### Given information:
____

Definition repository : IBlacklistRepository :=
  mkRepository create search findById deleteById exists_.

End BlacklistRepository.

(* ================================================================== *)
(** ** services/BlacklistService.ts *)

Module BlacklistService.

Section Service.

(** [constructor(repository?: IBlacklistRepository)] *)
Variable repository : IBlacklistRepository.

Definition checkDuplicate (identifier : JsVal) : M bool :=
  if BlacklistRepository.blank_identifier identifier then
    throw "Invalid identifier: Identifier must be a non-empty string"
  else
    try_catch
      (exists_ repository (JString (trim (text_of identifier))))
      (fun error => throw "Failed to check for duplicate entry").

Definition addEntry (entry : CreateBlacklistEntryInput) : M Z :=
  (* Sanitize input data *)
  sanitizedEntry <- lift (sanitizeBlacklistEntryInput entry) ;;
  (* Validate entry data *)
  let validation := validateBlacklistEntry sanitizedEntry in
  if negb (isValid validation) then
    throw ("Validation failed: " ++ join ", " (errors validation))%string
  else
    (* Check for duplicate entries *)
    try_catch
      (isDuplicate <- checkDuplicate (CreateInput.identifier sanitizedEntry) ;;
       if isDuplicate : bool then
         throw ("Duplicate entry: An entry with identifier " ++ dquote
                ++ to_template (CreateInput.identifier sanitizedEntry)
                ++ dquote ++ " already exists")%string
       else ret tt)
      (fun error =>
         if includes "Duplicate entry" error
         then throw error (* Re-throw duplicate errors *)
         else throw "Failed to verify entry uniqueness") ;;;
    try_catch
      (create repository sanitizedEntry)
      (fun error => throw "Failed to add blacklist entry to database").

____

### What you are asked to do:
In the listing above, find the line containing "Variable repository : IBlacklistRepository."; that line and every line after it, through the last, are to be retyped exactly.

### Solution to the problem:
Variable repository : IBlacklistRepository.

Definition checkDuplicate (identifier : JsVal) : M bool :=
  if BlacklistRepository.blank_identifier identifier then
    throw "Invalid identifier: Identifier must be a non-empty string"
  else
    try_catch
      (exists_ repository (JString (trim (text_of identifier))))
      (fun error => throw "Failed to check for duplicate entry").

Definition addEntry (entry : CreateBlacklistEntryInput) : M Z :=
  (* Sanitize input data *)
  sanitizedEntry <- lift (sanitizeBlacklistEntryInput entry) ;;
  (* Validate entry data *)
  let validation := validateBlacklistEntry sanitizedEntry in
  if negb (isValid validation) then
    throw ("Validation failed: " ++ join ", " (errors validation))%string
  else
    (* Check for duplicate entries *)
    try_catch
      (isDuplicate <- checkDuplicate (CreateInput.identifier sanitizedEntry) ;;
       if isDuplicate : bool then
         throw ("Duplicate entry: An entry with identifier " ++ dquote
                ++ to_template (CreateInput.identifier sanitizedEntry)
                ++ dquote ++ " already exists")%string
       else ret tt)
      (fun error =>
         if includes "Duplicate entry" error
         then throw error (* Re-throw duplicate errors *)
         else throw "Failed to verify entry uniqueness") ;;;
    try_catch
      (create repository sanitizedEntry)
      (fun error => throw "Failed to add blacklist entry to database").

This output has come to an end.